Daha iki gün önce “Kontrollü darbe” dedi.
Genel Başkanı Kılıçdaroğlu’ndan da şüpheliyim…
Son zamanlarda sesi kesildi gibi…
Ama FETÖ’nün yaptığına hâlâ inanmıyor olabilir.
Yakın ekibi ve etkilediği bir kısım CHP’li seçmen de…
Bir de FETÖ’nün iğfal ettiği zihinler var.

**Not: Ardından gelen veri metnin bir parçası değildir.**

(* ===== verification/TimeUtils.v ===== *)
(** Times, epochs and the window limiter: include/cashew/time_utils.hpp and
    src/utils/time_utils.cpp.

    A [TimePoint] counts the nanoseconds of the system clock; each reading of
    the clock is an argument, so an operation that reads it twice takes two. *)

From S2P Require Import Prelude.

(** ** Timestamps *)

Definition NS : Z := 1000000000.

Definition timestamp_seconds (now : Z) : Z := u64 (Z.quot now NS).
Definition timestamp_milliseconds (now : Z) : Z := u64 (Z.quot now 1000000).
Definition timestamp_microseconds (now : Z) : Z := u64 (Z.quot now 1000).
Definition to_timestamp (tp : Z) : Z := u64 (Z.quot tp NS).

(** The seconds become nanoseconds in a signed 64-bit integer. *)
Definition from_timestamp (timestamp : Z) : outcome Z :=
  let tp := i64 timestamp * NS in
  if (- 2 ^ 63 <=? tp) && (tp <? 2 ^ 63) then Ok tp else Undef.

(** ** [EpochManager] *)

Module EpochManager.

Definition EPOCH_DURATION_SECONDS : Z := 600.

(** The duration is a 32-bit integer; dividing by zero is undefined. *)
Definition epoch_for_timestamp (epoch_duration timestamp : Z) : outcome Z :=
  if epoch_duration =? 0 then Undef else Ok (timestamp / epoch_duration).

Definition epoch_start_time (epoch_duration epoch : Z) : Z := u64 (epoch * epoch_duration).

Definition epoch_end_time (epoch_duration epoch : Z) : Z := u64 (u64 (epoch + 1) * epoch_duration).

Definition current_epoch (epoch_duration now : Z) : outcome Z :=
  epoch_for_timestamp epoch_duration (timestamp_seconds now).

Definition is_in_epoch (epoch_duration epoch now : Z) : outcome bool :=
  e ← current_epoch epoch_duration now; Ok (e =? epoch).

(** The clock is read once for the epoch and again for the time in it. *)
Definition time_remaining_in_epoch (epoch_duration now now' : Z) : outcome Z :=
  current ← current_epoch epoch_duration now;
  let end_ := epoch_end_time epoch_duration current in
  let now_ts := timestamp_seconds now' in
  Ok (if now_ts <? end_ then u64 (end_ - now_ts) else 0).

Definition time_elapsed_in_epoch (epoch_duration now now' : Z) : outcome Z :=
  current ← current_epoch epoch_duration now;
  let start := epoch_start_time epoch_duration current in
  let now_ts := timestamp_seconds now' in
  Ok (if start <=? now_ts then u64 (now_ts - start) else 0).

End EpochManager.

(** ** [Timer] and [Timeout] *)

Definition elapsed_milliseconds (start now : Z) : Z := u64 (Z.quot (now - start) 1000000).
Definition elapsed_microseconds (start now : Z) : Z := u64 (Z.quot (now - start) 1000).

Definition expired (timeout_seconds start now : Z) : bool := timeout_seconds * NS <=? now - start.

(** ** [RateLimiter] *)

Module RateLimiter.

Record RateLimiter := MkRateLimiter {
  max_operations : Z;
  window : Z;
  timestamps : list Z
}.

Definition new (max_operations window_seconds : Z) : RateLimiter :=
  MkRateLimiter max_operations (window_seconds * NS) [].

Definition cleanup_old_timestamps (now : Z) (r : RateLimiter) : RateLimiter :=
  MkRateLimiter (max_operations r) (window r) (filter (λ tp, now - window r <= tp) (timestamps r)).

(** [now] is read for the cleanup, [now'] for the new entry. *)
Definition allow (now now' : Z) (r : RateLimiter) : bool * RateLimiter :=
  let r := cleanup_old_timestamps now r in
  if len (timestamps r) <? max_operations r then
    (true, MkRateLimiter (max_operations r) (window r) (timestamps r ++ [now']))
  else (false, r).

Definition reset (r : RateLimiter) : RateLimiter := MkRateLimiter (max_operations r) (window r) [].

Definition count (r : RateLimiter) : Z := len (timestamps r).

End RateLimiter.

(** ** Epochs partition time *)

Import EpochManager.

Section Epochs.
Context (d : Z) (Hd : 0 < d < 2 ^ 32).

Lemma epoch_div ts e :
  0 <= ts → (e + 1) * d < 2 ^ 64 → 0 <= e →
  epoch_for_timestamp d ts = Ok e ↔ epoch_start_time d e <= ts < epoch_end_time d e.
Proof.
  intros Hts He He0. unfold epoch_for_timestamp, epoch_start_time, epoch_end_time.
  rewrite (wrap_small 64 (e + 1)) by (unfold in_u; nia). rewrite !wrap_small by (unfold in_u; nia).
  destruct (Z.eqb_spec d 0); [lia|]. pose proof (Z.div_mod ts d ltac:(lia)). pose proof (Z.mod_pos_bound ts d ltac:(lia)).
  split; [intros [= <-]; nia|]. intros Hin. f_equal. symmetry. apply (Z.div_unique ts d e (ts - d * e)); nia.
Qed.

(** Each second is in exactly one epoch, the one computed for it, as long as the epoch ends below
    [2^64]; the times elapsed and remaining are then its distances to the two ends and add up to
    the duration. *)
Theorem epochs_partition now :
  let ts := timestamp_seconds now in
  (ts / d + 1) * d < 2 ^ 64 →
  ∃ e elapsed remaining,
    current_epoch d now = Ok e ∧ time_elapsed_in_epoch d now now = Ok elapsed ∧ time_remaining_in_epoch d now now = Ok remaining ∧
    ts = epoch_start_time d e + elapsed ∧ ts + remaining = epoch_end_time d e ∧ elapsed + remaining = d ∧ 0 < remaining ∧
    (∀ e', 0 <= e' → (e' + 1) * d < 2 ^ 64 → epoch_start_time d e' <= ts < epoch_end_time d e' → e' = e).
Proof.
  intros ts Hb. assert (Hts : in_u 64 ts) by (apply wrap_range; lia). assert (0 <= ts / d) by (apply Z.div_pos; unfold in_u in *; lia).
  assert (Hc : current_epoch d now = Ok (ts / d)).
  { unfold current_epoch, epoch_for_timestamp. by destruct (Z.eqb_spec d 0); [lia|]. }
  pose proof (proj1 (epoch_div ts (ts / d) ltac:(apply Hts) Hb ltac:(done)) Hc) as Hin.
  exists (ts / d), (ts - epoch_start_time d (ts / d)), (epoch_end_time d (ts / d) - ts).
  unfold time_elapsed_in_epoch, time_remaining_in_epoch. rewrite Hc. cbn [mbind outcome_bind]. fold ts.
  assert (0 <= epoch_start_time d (ts / d)) by (apply (wrap_range 64); lia).
  assert (epoch_end_time d (ts / d) < 2 ^ 64) by (apply (wrap_range 64); lia).
  destruct (Z.leb_spec (epoch_start_time d (ts / d)) ts); [|lia]. destruct (Z.ltb_spec ts (epoch_end_time d (ts / d))); [|lia].
  rewrite !wrap_small by (unfold in_u in *; lia). split_and!; try done; try lia.
  - unfold epoch_start_time, epoch_end_time. rewrite (wrap_small 64 (ts / d + 1)) by (unfold in_u; nia).
    rewrite !wrap_small by (unfold in_u; nia). lia.
  - intros e' He' Hb' Hin'. apply epoch_div in Hin'; [|apply Hts|done|done]. unfold current_epoch in Hc. fold ts in Hc. congruence.
Qed.
End Epochs.

(** A time is recovered from its whole seconds up to the year 2262, beyond which the nanoseconds
    overflow. *)
Theorem timestamps_recovered ts :
  in_u 63 ts →
  (ts <= 9223372036 → ∃ tp, from_timestamp ts = Ok tp ∧ to_timestamp tp = ts) ∧ (9223372036 < ts → from_timestamp ts = Undef).
Proof.
  intros Hts. unfold from_timestamp, to_timestamp, NS. rewrite swrap_small by (unfold in_u, in_s in *; lia). split.
  - intros Hle. exists (ts * 1000000000). unfold in_u in *.
    destruct (Z.leb_spec (- 2 ^ 63) (ts * 1000000000)); [|lia]. destruct (Z.ltb_spec (ts * 1000000000) (2 ^ 63)); [|lia].
    split; [done|]. rewrite Z.quot_mul by lia. apply wrap_small. unfold in_u; lia.
  - intros Hgt. destruct (Z.ltb_spec (ts * 1000000000) (2 ^ 63)); [lia|]. by rewrite andb_false_r.
Qed.

(** ** The window limiter *)

Import RateLimiter.

(** The limiter after some calls with the times of the operations it allowed and of its last call. *)
Inductive limited (ops seconds : Z) : RateLimiter → list Z → Z → Prop :=
  | limited_new now : limited ops seconds (new ops seconds) [] now
  | limited_call r log last now now' :
      limited ops seconds r log last → last <= now → now <= now' →
      limited ops seconds (allow now now' r).2 (if (allow now now' r).1 then log ++ [now'] else log) now'.

Definition within (from to : Z) (log : list Z) : list Z := filter (λ t, from <= t <= to) log.

(** What the limiter keeps is what it allowed since some time before its last call. *)
Definition keeps (ops seconds : Z) (r : RateLimiter) (log : list Z) (last : Z) : Prop :=
  max_operations r = ops ∧ window r = seconds * NS ∧ Forall (λ t, t <= last) log ∧
  ∃ from, from <= last ∧ timestamps r = filter (λ t, from - seconds * NS <= t) log.

Section Limiter.
Context (ops seconds : Z) (Hs : 0 <= seconds).

Lemma span_nonneg : 0 <= seconds * NS.
Proof. unfold NS. lia. Qed.

Lemma filter_filter_le a b (l : list Z) : a <= b → filter (λ t, b <= t) (filter (λ t, a <= t) l) = filter (λ t, b <= t) l.
Proof. intros Hab. rewrite list_filter_filter. apply list_filter_iff. intros x. lia. Qed.

Lemma keeps_invariant r log last : limited ops seconds r log last → keeps ops seconds r log last.
Proof.
  induction 1 as [now|r log last now now' _ (Ho & Hw & Hl & from & Hf & Ht) H1 H2].
  { split_and!; try done. by exists now. }
  assert (Hlog : Forall (λ t, t <= now') log) by (eapply list.Forall_impl; [exact Hl|cbn; lia]).
  assert (Hk : filter (λ tp, now - window r <= tp) (timestamps r) = filter (λ t, now - seconds * NS <= t) log).
  { rewrite Ht, Hw. apply filter_filter_le. lia. }
  unfold allow, cleanup_old_timestamps. cbn [timestamps max_operations window]. rewrite Hk. case_match; cbn [fst snd].
  - split_and!; try done. { apply Forall_app. split; [done|]. by repeat constructor. }
    exists now. split; [done|]. cbn [timestamps]. rewrite list.filter_app, filter_cons_True; [by rewrite filter_nil|]. pose proof span_nonneg. cbn. lia.
  - split_and!; try done. by exists now.
Qed.

(** Whether a call is allowed is decided by the operations allowed in the window before it: those of
    the last [seconds] seconds, fewer than the maximum. *)
Theorem limiter_decides r log last now now' :
  limited ops seconds r log last → last <= now →
  (allow now now' r).1 = (len (within (now - seconds * NS) now log) <? ops).
Proof.
  intros Hr Hle. destruct (keeps_invariant r log last Hr) as (Ho & Hw & Hl & from & Hf & Ht).
  unfold allow, cleanup_old_timestamps. cbn [timestamps max_operations]. rewrite Ht, Hw, Ho, filter_filter_le by lia.
  unfold within. replace (filter (λ t, now - seconds * NS <= t <= now) log) with (filter (λ t, now - seconds * NS <= t) log); [by case_match|].
  clear -Hl Hle. induction Hl as [|t log Ht Hl IH]; [done|]. cbn in Ht. rewrite !filter_cons, IH.
  destruct (decide (now - seconds * NS <= t)), (decide (now - seconds * NS <= t <= now)); (done || lia).
Qed.

(** In no window of that many seconds, wherever it begins, are more operations allowed than the
    maximum, while the clock does not go back and the limiter is not reset. *)
Theorem limiter_bounds r log last from :
  0 <= ops → limited ops seconds r log last → len (within from (from + seconds * NS) log) <= ops.
Proof.
  intros H0 Hr. induction Hr as [now|r log last now now' Hr IH H1 H2]; [done|].
  pose proof (limiter_decides r log last now now' Hr H1) as Hd. destruct (allow now now' r).1; [|done].
  destruct (keeps_invariant r log last Hr) as (_ & _ & Hl & _). unfold within in *. rewrite list.filter_app, len_app.
  rewrite filter_cons, filter_nil. destruct (decide (from <= now' <= from + seconds * NS)) as [Hin|Hout]; [|change (len []) with 0; lia].
  symmetry in Hd. apply Z.ltb_lt in Hd. change (len [now']) with 1.
  enough (len (filter (λ t, from <= t <= from + seconds * NS) log) <= len (filter (λ t, now - seconds * NS <= t <= now) log)) by lia.
  clear -Hl Hin H1 H2. induction Hl as [|t log Ht Hl IH]; [done|]. cbn in Ht. rewrite !filter_cons.
  destruct (decide (from <= t <= from + seconds * NS)), (decide (now - seconds * NS <= t <= now)); rewrite ?len_cons; lia.
Qed.
End Limiter.

(** Two operations a second: the third waits until the first is more than a second old. *)
Example two_a_second :
  let r := new 2 1 in
  let r := (allow 0 5 r).2 in
  let r := (allow 10 15 r).2 in
  (allow (NS + 5) (NS + 5) r).1 = false ∧ (allow (NS + 6) (NS + 6) r).1 = true ∧
  limited 2 1 r [5; 15] 15.
Proof.
  split; [done|]. split; [done|].
  exact (limited_call 2 1 _ [5] 5 10 15 (limited_call 2 1 _ [] 0 0 5 (limited_new 2 1 0) ltac:(done) ltac:(done)) ltac:(done) ltac:(done)).
Defined.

Kapakları tamamen kapatmışlar…
Asla gazete okumuyor,
Televizyon izlemiyorlar.
Muhtemelen onlar da aynı kafada…
***
O zaman filmi geri saralım…
‘Yatakta basıp, şafakta asmaktan’ bahseden,
Tam 9 ay 10 gün önceki reklamlarında darbenin haberini veren,
Temmuz’da Türkiye’ye döneceklerini açıklayan,
ABD’den dönüş için takipçilerinden temmuz sonuna bilet isteyen,
15 Temmuz gecesi sevinç çığlıkları atan,
Halkı “Sokağa çıkmayın” diye tehdit eden,
Sözde darbe bildirisine, ağızlarına sakız ettikleri ‘yolsuzluk, diktatörlük’ kelimelerini sıkıştıran,
Darbe gecesi, teşkilattan atıldığı hâlde polis elbisesiyle Emniyet’in önündeki tankın içinden çıkan,
“Keşke eğitimci olacağıma albay olsaydım, daha fazla katkım olurdu” diyen,
Fetih sureleri isteyen FETÖ’cüler değil miydi?
***
Bakın, darbede suçüstü yakalanıp itirafçı olanları,
“Yine yapacağız” diye cezaevine mektup sokanları,
Darbeyi bildikleri için, hemen öncesinde yurt dışına tüyenleri,
Kendilerinden gördükleri O.K’nın MİT’e ihbarını,
Bu ihbar neticesinde darbeyi erkene almalarını,
Suçüstü yakalanan FETÖ elebaşlarından Adil Öksüz’ü kaçırmalarını,
Öksüz’le birlikte enselenen FETÖ’cü Kemal Batmaz’ı,
Aynı üste sobelenen FETÖ koleji sahibi Hakan Çiçek’i,
Sivil olmalarına rağmen onlara selam çakan hain askerleri,
Yayınları ele geçirmek üzere görevlendirilen TİB ve FETÖ yayın kuruluşu çalışanlarını,
Hepsinin üzerinden F serisi 1 dolar çıkmasını,
Onların WhatsApp yazışmalarını,
ByLock ve Eagle’dan haberleşmelerini,
FETÖ’cü doktorların yaralıları tedavi etmemesini,
Pensilvanya’daki baş hainin, darbe başarılı olamayınca, “Varsın bir sürü ahmak bir başarı elde etmiş gibi güledursun, düğünler dernekler kursun” diye 15 Temmuz’da direnen kahraman halkımıza ettiği hakareti saymıyorum bile.
***
Hâlâ mı inanmıyorsunuz?
Haşhaşilik böyle bir şey demek ki…

Unutursak yine yaparlar…
Bosna Hersek’in bilge lideri Aliya İzzetbegoviç’in halkına vasiyeti şuydu;
“Bize yapılan soykırımı unutursak bunu bir daha yaşamaya mecburuz. Size asla intikam peşinde koşun demiyorum ama, yapılanları da asla unutmayın.”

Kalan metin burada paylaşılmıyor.